TASK STATEMENT:
Find the line with "let below := x / p * p in" in the records below. Copy it and every line after it, up to and including the line with "else if above".

*** Begin section ***

(** * sdapi: a typed client for the Script Debugger API

    A shallow embedding of [src/sdapi.ts] and [src/fault.ts]: the fault
    translator [axiosErrorToFault], the fault table [Faults], the client
    constructor and its eighteen operations, over a small model of the
    JavaScript values and of the axios instance they run on. *)

From Stdlib Require Import Ascii.
From stdpp Require Import gmap strings list fin_maps pretty.

Set Warnings "-register-all".
Local Open Scope string_scope.
Local Open Scope Z_scope.

(** ** JavaScript values

    What [JSON.parse] can put in a response body, plus [undefined].  Numbers
    are the integer-valued doubles (thread ids, frame indexes, page offsets,
    status codes), carried as [Z]; an integer that no double equals stands for
    the double nearest to it, as a numeric literal or [JSON.parse] reads it.
    Fractions, [NaN], the infinities and [-0] are not values of this model. *)

Inductive value : Type :=
| VUndefined
| VNull
| VBool (b : bool)
| VNum (n : Z)
| VStr (s : string)
| VArr (elems : list value)
| VObj (props : gmap string value).

(** The double nearest to a non-negative integer, ties going to the even
    significand of 53 bits.  Below [2 ^ 53] every integer is a double. *)
Definition double_of_integer (a : Z) : Z :=
  if a <? 2 ^ 53 then a
  else
    let e := Z.log2 a - 52 in
    let q := a / 2 ^ e in
    let r := a mod 2 ^ e in
    let half := 2 ^ (e - 1) in
    let q' := if (half <? r) || ((r =? half) && Z.odd q) then q + 1 else q in
    q' * 2 ^ e.

(** The integer with the fewest significant digits that still reads back as
    the double [x]: for [k] = 1, 2, ... the two multiples of
    [10 ^ (digits - k)] around [x] are tried, and of two that both read back
    as [x] the nearer one is taken.  Seventeen digits always suffice. *)
Fixpoint shortest_digits (fuel : nat) (k : Z) (x digits : Z) : Z :=
  match fuel with
  | O => x
  | S fuel' =>
      if digits <=? k then x
      else
        let p := 10 ^ (digits - k) in
        let below := x / p * p in
        let above := below + p in
        let ok_below := double_of_integer below =? x in
        let ok_above := double_of_integer above =? x in
        if ok_below && ok_above then
          if x - below <? above - x then below
          else if above - x <? x - below then above
          else if Z.even (x / p) then below else above
        else if ok_below then below
        else if ok_above then above
        else shortest_digits fuel' (k + 1) x digits
  end.

Fixpoint drop_zeros (s : string) : string :=
  match s with
  | String "0" s' => drop_zeros s'
  | _ => s
  end.

(** [d.ddd...e+n] for a run of more than 21 digits. *)
Definition exponent_form (s : string) : string :=
  let n := Z.of_nat (String.length s) in
  match String.rev (drop_zeros (String.rev s)) with
  | EmptyString => s
  | String d EmptyString => String d ("e+" +:+ pretty (n - 1))
  | String d ds => String d ("." +:+ ds +:+ "e+" +:+ pretty (n - 1))
  end.

(** [Number::toString] from [2 ^ 53] on: the shortest digits that read back
    as the double, followed by zeros up to 21 digits and in exponent form
    beyond; what rounds past the largest double prints as [Infinity]. *)
Definition Number_toString_large (a : Z) : string :=
  let x := double_of_integer a in
  if 2 ^ 1024 <=? x then "Infinity"
  else
    let v := shortest_digits 17 1 x (Z.of_nat (String.length (pretty x))) in
    let s := pretty v in
    if (String.length s <=? 21)%nat then s else exponent_form s.

(** [Number::toString] on an integer.  Below [2 ^ 53] in magnitude it is the
    decimal digits with a sign: no shorter run of digits reads back as the
    same number there. *)
Definition Number_toString (n : Z) : string :=
  if Z.abs n <? 2 ^ 53 then pretty n
  else if n <? 0 then "-" +:+ Number_toString_large (Z.abs n)
  else Number_toString_large n.

(** [ToString].  A parsed array joins its elements with commas, [null] and
    [undefined] elements printing as nothing.  A parsed object prints through
    [Object.prototype.toString], unless an own [toString] entry (which is data,
    never callable) shadows it: then neither [toString] nor the inherited
    [valueOf] yields a primitive and the conversion throws, here [None]. *)
Fixpoint ToString (v : value) : option string :=
  match v with
  | VUndefined => Some "undefined"
  | VNull => Some "null"
  | VBool true => Some "true"
  | VBool false => Some "false"
  | VNum n => Some (Number_toString n)
  | VStr s => Some s
  | VArr elems =>
      let fix join (l : list value) : option string :=
        match l with
        | [] => Some EmptyString
        | e :: l' =>
            match (match e with
                   | VUndefined | VNull => Some EmptyString
                   | _ => ToString e
                   end), join l' with
            | Some s, Some rest =>
                Some (match l' with [] => s | _ => s +:+ "," +:+ rest end)
            | _, _ => None
            end
        end in
      join elems
  | VObj props =>
      match props !! "toString" with
      | Some _ => None
      | None => Some "[object Object]"
      end
  end.

(** [v?.k] for a name [k] that no built-in prototype defines ([fault], [type]
    and [message] are such names): only an own entry of a parsed object
    can answer; [undefined] and [null] short-circuit, every other value has no
    such property. *)
Definition optional_member (v : value) (k : string) : value :=
  match v with
  | VObj props => default VUndefined (props !! k)
  | _ => VUndefined
  end.

(** [ToBoolean], the test of [if (v)]. *)
Definition truthy (v : value) : bool :=
  match v with
  | VUndefined | VNull => false
  | VBool b => b
  | VNum n => negb (n =? 0)
  | VStr s => negb (String.eqb s EmptyString)
  | VArr _ | VObj _ => true
  end.

(** An optional string parameter: the argument, or [undefined] when the
    caller passes none. *)
Definition optional_string (s : option string) : value :=
  from_option VStr VUndefined s.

*** End section ***

SOLUTION FOR THIS TASK:
        let below := x / p * p in
        let above := below + p in
        let ok_below := double_of_integer below =? x in
        let ok_above := double_of_integer above =? x in
        if ok_below && ok_above then
          if x - below <? above - x then below
          else if above - x <? x - below then above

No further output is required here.